THE TICKER

Steven Mnuchin has a big decision to make. The treasury secretary says he will announce today whether he’s sticking with his plan to attend the Future Investment Initiative in Riyadh next week. 

The trip is an increasingly lonely prospect, as fellow global finance chiefs, Wall Street bigs, corporate executives and others have beat a steady parade away from the "Davos in the desert" conference. A building pile of evidence suggesting the Saudi regime's involvement in the death of journalist Jamal Khashoggi has made the event toxic. (Axios is updating a list of those shunning the event here.)

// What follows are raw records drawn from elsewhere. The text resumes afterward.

(** An active record with a null id, and an active record with no id. *)
Lemma resolving_null_id_witness :
  verify2 Stub.resolving Stub.gold VNone (VStr "ext-null") Stub.start
  = (Return VerifySubscriptionFranchise2.id_not_found,
     mkState 1 [FranchiseGetUserSubscriptionInfo (VStr "ext-null")])
  ∧ verify2 Stub.resolving Stub.gold VNone (VStr "ext-noid") Stub.start
    = (Raise (KeyError "id"),
       mkState 1 [FranchiseGetUserSubscriptionInfo (VStr "ext-noid")]).
Proof.
  split.
  - apply (proj1 (resolving_null_id Stub.resolving Stub.gold VNone
                    (VStr "ext-null") Stub.start
                    (list_to_map [("status", VStr "active"); ("id", VNone)])
                    1%nat eq_refl eq_refl)).
    reflexivity.
  - apply (proj1 (proj2 (resolving_null_id Stub.resolving Stub.gold VNone
                    (VStr "ext-noid") Stub.start
                    (list_to_map [("status", VStr "active")])
                    1%nat eq_refl eq_refl))).
    reflexivity.
Defined.

(** The franchise client answers an active record that has no id key: the
    run ends with [KeyError], not with the "Subscription id not found"
    result that a null id gets. *)
Lemma resolving_absent_id_counterexample :
  let d : gmap string value := list_to_map [("status", VStr "active")] in
  get_user_subscription_info Stub.franchise (VStr "ext-noid")
    (world Stub.start) = (Return (VDict d), 1%nat)
  ∧ d !! "status" = Some (VStr "active")
  ∧ d !! "id" = None
  ∧ (verify2 Stub.resolving Stub.gold VNone (VStr "ext-noid") Stub.start).1
    = Raise (KeyError "id")
  ∧ (verify2 Stub.resolving Stub.gold VNone (VStr "ext-noid") Stub.start).1
    ≠ Return VerifySubscriptionFranchise2.id_not_found
  ∧ (verify2 Stub.resolving Stub.gold VNone (VStr "ext-noid") Stub.start).1
    ≠ (verify2 Stub.resolving Stub.gold VNone (VStr "ext-null") Stub.start).1.
Proof.
  repeat split; try reflexivity; discriminate.
Qed.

Addressing reporters Wednesday, Mnuchin said he would “revisit the decision again tomorrow,” noting that “for now” he’s committed to attend. He said he would make a final call based on a report that Secretary of State Mike Pompeo, who visited Saudi Arabia this week, delivers to President Trump. During his trip, Pompeo privately warned Saudi Arabian Crown Prince Mohammed bin Salman in blunt terms that he needs to "own" the situation and that the facts will come out, CNN reports

But the Trump administration has resisted assigning blame, with the president repeatedly reaching for reasons to protect the U.S.-Saudi relationship, as my colleagues Bob Costa, Josh Dawsey and Phil Rucker report: “Trump has stressed Saudi Arabia’s massive investment in U.S. weaponry and worries it could instead purchase arms from China or Russia. He has fretted about the oil-rich desert kingdom cutting off its supply of petroleum to the United States. He has warned against losing a key partner countering Iran’s influence in the Middle East. He has argued that even if the United States tried to isolate the Saudis, the kingdom is too wealthy to ever be truly isolated.”

Trump "has argued that even if the United States tried to isolate the Saudis, the kingdom is too wealthy to ever be truly isolated," they write.

Against that backdrop, it would play against recent history for Mnuchin, a stout Trump loyalist, to scotch his plans. Recall, for example, that Gary Cohn — who is also Jewish — considered resigning last summer after the president equivocated about the white supremacist rally in Charlottesville; Mnuchin made clear at the time under no circumstances would he consider such a move. 

Mnuchin's  attendance at the Saudi conferece has become a proxy for Senate Republicans eager for the administration to register some outrage over Khashoggi. The latest: Sen. John Neely Kennedy (R-La.), who said Wednesday he didn’t think it was “appropriate” for Mnuchin to attend. He joins fellow GOP Sens. Marco Rubio (Fla.), Jeff Flake (Ariz.), and Todd C. Young (Ind.) in calling for the treasury secretary to skip the event.

From Flake: 

From Young: 

Not all Senate Republicans agree. Sen. Orrin G. Hatch of Utah said Wednesday that Mnuchin should attend if he wants. “Those are important meetings,” he said.  Senate Majority Leader Mitch McConnell (R-Ky.) told Fox News Radiothat he’s withholding judgment about the appropriate broader response until Pompeo delivers his report. “If what happened is what we think happened, I can't imagine there won't be a response,” he said. 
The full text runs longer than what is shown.